» WORK TO BE COMPLETED
When you reach the line with "woken : list nat" in the data below, begin printing lines exactly, and stop once the line with "Definition release_ide : M" has been printed.

» SUPPLIED DATA
(* ===== verification/Ide.v ===== *)
(** The disk driver (ide.c): requests wait in a linked queue, the drive works on the
    first, and each interrupt ends a request and starts the next. *)

From S2P Require Import Prelude CString Bytes.

(** ** The drive *)

Inductive ata_cmd :=
| ReadSector (drv lba : Z)
| WriteSector (drv lba : Z) (d : blk).

(** The sector that the task file registers 0x1f3..0x1f6 select. *)
Definition lba28 (r3 r4 r5 r6 : Z) : Z := r3 + r4 * 256 + r5 * 65536 + Z.land r6 15 * 16777216.
Definition drive_of (r6 : Z) : Z := Z.land (Z.shiftr r6 4) 1.

(** An ATA disk as the driver relies on it.  [finish err] is the drive ending its
    command, with or without an error; [contents] are its sectors. *)
Class Ata (D : Type) := {
  outb : Z → Z → D → D;
  outsl : blk → D → D;
  insl : D → blk * D;
  status : D → Z;
  finish : bool → D → D;
  contents : D → Z → Z → blk;
  executing : D → option ata_cmd;

  ata_ready d : executing d = None → Z.land (status d) 192 = 64;
  ata_read d r3 r4 r5 r6 : executing d = None →
    let d' := outb 503 32 (outb 502 r6 (outb 501 r5 (outb 500 r4 (outb 499 r3 (outb 498 1 (outb 1014 0 d)))))) in
    executing d' = Some (ReadSector (drive_of r6) (lba28 r3 r4 r5 r6)) ∧ contents d' = contents d;
  ata_write d r3 r4 r5 r6 data : executing d = None →
    let d' := outsl data
      (outb 503 48 (outb 502 r6 (outb 501 r5 (outb 500 r4 (outb 499 r3 (outb 498 1 (outb 1014 0 d))))))) in
    executing d' = Some (WriteSector (drive_of r6) (lba28 r3 r4 r5 r6) data) ∧ contents d' = contents d;
  ata_finish err d : executing (finish err d) = None;
  ata_read_done err d drv lba : executing d = Some (ReadSector drv lba) →
    let d' := finish err d in
    contents d' = contents d ∧ (Z.land (status d') 33 = 0 ↔ err = false) ∧
    (err = false → (insl d').1 = contents d drv lba);
  ata_write_done d drv lba data : executing d = Some (WriteSector drv lba data) →
    contents (finish false d) = upd (contents d) drv (upd (contents d drv) lba data);
  ata_insl d : executing (insl d).2 = executing d ∧ contents (insl d).2 = contents d
}.

(** ** State *)

(** [struct buf], with the sleep lock as held by the caller or not. *)
Record ibuf := mkibuf {
  flags : Z; dev : Z; blockno : Z; held : bool; qnext : option nat; data : blk
}.
#[export] Instance ibuf_eta : Eta ibuf := λ b,
  mkibuf (flags b) (dev b) (blockno b) (held b) (qnext b) (data b).

(** [woken] records the calls of [wakeup(b)]. *)
Record ide (D : Type) := mkide {
  idequeue : option nat;
  bufs : nat → ibuf;
  havedisk1 : bool;
  idelock : bool;
  drive : D;
  woken : list nat
}.
Arguments mkide {D}.
Arguments idequeue {D}.
Arguments bufs {D}.
Arguments havedisk1 {D}.
Arguments idelock {D}.
Arguments drive {D}.
Arguments woken {D}.
#[export] Instance ide_eta {D} : Eta (ide D) := λ s,
  mkide (idequeue s) (bufs s) (havedisk1 s) (idelock s) (drive s) (woken s).

Definition SECTOR_SIZE : Z := 512.
Definition BSIZE : Z := 512.
Definition FSSIZE : Z := 40000.
Definition IDE_BSY : Z := 128.
Definition IDE_DRDY : Z := 64.
Definition IDE_DF : Z := 32.
Definition IDE_ERR : Z := 1.
Definition IDE_CMD_READ : Z := 32.
Definition IDE_CMD_WRITE : Z := 48.
Definition IDE_CMD_RDMUL : Z := 196.
Definition IDE_CMD_WRMUL : Z := 197.
Definition B_VALID : Z := 2.
Definition B_DIRTY : Z := 4.

Section Driver.
Context {D : Type} `{Ata D}.

(** ** Operations *)

Definition out (port v : Z) : M (ide D) unit := modify (λ s, s <| drive := outb port v (drive s) |>).
Definition setb (b : nat) (f : ibuf → ibuf) : M (ide D) unit :=
  modify (λ s, s <| bufs := upd (bufs s) b (f (bufs s b)) |>).

Definition acquire_ide : M (ide D) unit :=
  l ← gets idelock;
  if (l : bool) then block else modify (λ s, s <| idelock := true |>).
Definition release_ide : M (ide D) unit :=
  l ← gets idelock;
  if (l : bool) then modify (λ s, s <| idelock := false |>) else panic "release".

(** It spins until the drive is ready. *)
Definition idewait (checkerr : bool) : M (ide D) Z :=
  r ← gets (λ s, status (drive s));
  if negb (Z.land r (Z.lor IDE_BSY IDE_DRDY) =? IDE_DRDY) then block
  else if checkerr && negb (Z.land r (Z.lor IDE_DF IDE_ERR) =? 0) then mret (-1)
  else mret 0.

(** [ideinit]: the second drive is there if its status is ever not 0. *)
Fixpoint probe (n : nat) : M (ide D) unit :=
  match n with
  | O => skip
  | S n =>
      r ← gets (λ s, status (drive s));
      if negb (r =? 0) then modify (λ s, s <| havedisk1 := true |>) else probe n
  end.

Definition ideinit : M (ide D) unit :=
  _ ← modify (λ s, s <| idelock := false |>);
  _ ← idewait false;
  _ ← out 502 (Z.lor 224 (Z.shiftl 1 4));
  _ ← probe 1000;
  out 502 (Z.lor 224 (Z.shiftl 0 4)).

» REPLY TO THE TASK
  woken : list nat
}.
Arguments mkide {D}.
Arguments idequeue {D}.
Arguments bufs {D}.
Arguments havedisk1 {D}.
Arguments idelock {D}.
Arguments drive {D}.
Arguments woken {D}.
#[export] Instance ide_eta {D} : Eta (ide D) := λ s,
  mkide (idequeue s) (bufs s) (havedisk1 s) (idelock s) (drive s) (woken s).

Definition SECTOR_SIZE : Z := 512.
Definition BSIZE : Z := 512.
Definition FSSIZE : Z := 40000.
Definition IDE_BSY : Z := 128.
Definition IDE_DRDY : Z := 64.
Definition IDE_DF : Z := 32.
Definition IDE_ERR : Z := 1.
Definition IDE_CMD_READ : Z := 32.
Definition IDE_CMD_WRITE : Z := 48.
Definition IDE_CMD_RDMUL : Z := 196.
Definition IDE_CMD_WRMUL : Z := 197.
Definition B_VALID : Z := 2.
Definition B_DIRTY : Z := 4.

Section Driver.
Context {D : Type} `{Ata D}.

(** ** Operations *)

Definition out (port v : Z) : M (ide D) unit := modify (λ s, s <| drive := outb port v (drive s) |>).
Definition setb (b : nat) (f : ibuf → ibuf) : M (ide D) unit :=
  modify (λ s, s <| bufs := upd (bufs s) b (f (bufs s b)) |>).

Definition acquire_ide : M (ide D) unit :=
  l ← gets idelock;
  if (l : bool) then block else modify (λ s, s <| idelock := true |>).
Definition release_ide : M (ide D) unit :=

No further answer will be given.